[Opening Provided entries section]
(** [~t]. *)
Definition affine_invert (t : Affine) : result Affine :=
  if Qeq_bool (determinant t) 0 then Raise TransformNotInvertibleError
  else
    let idet := (1 / determinant t)%Q in
    let ra := (e_ t * idet)%Q in
    let rb := (- b_ t * idet)%Q in
    let rd := (- d_ t * idet)%Q in
    let re := (a_ t * idet)%Q in
    Return (mkAffine ra rb (- c_ t * ra - f_ t * rb) rd re (- c_ t * rd - f_ t * re)).

(** [new / old] on floats. *)
Definition py_truediv (x y : Q) : result Q :=
  if Qeq_bool y 0 then Raise ZeroDivisionError else Return (x / y)%Q.

(** ** Raster source *)

Record BoundingBox : Type := mkBounds { left : Q; bottom : Q; right : Q; top : Q }.

(** [((row_start, row_stop), (col_start, col_stop))]. *)
Definition Window : Type := (Z * Z) * (Z * Z).

Inductive Resampling : Type := nearest | bilinear.

Section Raster.

(** Coordinate reference systems are opaque to this module. *)
Variable CRS : Type.

(** The handle [rasterio.open] yields: attributes, [index(x, y)] giving
    [(row, col)], and [read(band, window, out_shape, resampling)]. *)
Record Dataset : Type := mkDataset {
  crs : CRS;
  transform : Affine;
  width : Z;
  height : Z;
  bounds : BoundingBox;
  index : Q -> Q -> Z * Z;
  read : Z -> Window -> option (Z * Z * Z) -> Resampling -> result grid
}.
[Closing Provided entries section]
◆ Work instruction ◆
Copy out each line of the data that includes the string "Type".

◆ Answer to this exercise ◆
Record BoundingBox : Type := mkBounds { left : Q; bottom : Q; right : Q; top : Q }.
Definition Window : Type := (Z * Z) * (Z * Z).
Inductive Resampling : Type := nearest | bilinear.
Variable CRS : Type.
Record Dataset : Type := mkDataset {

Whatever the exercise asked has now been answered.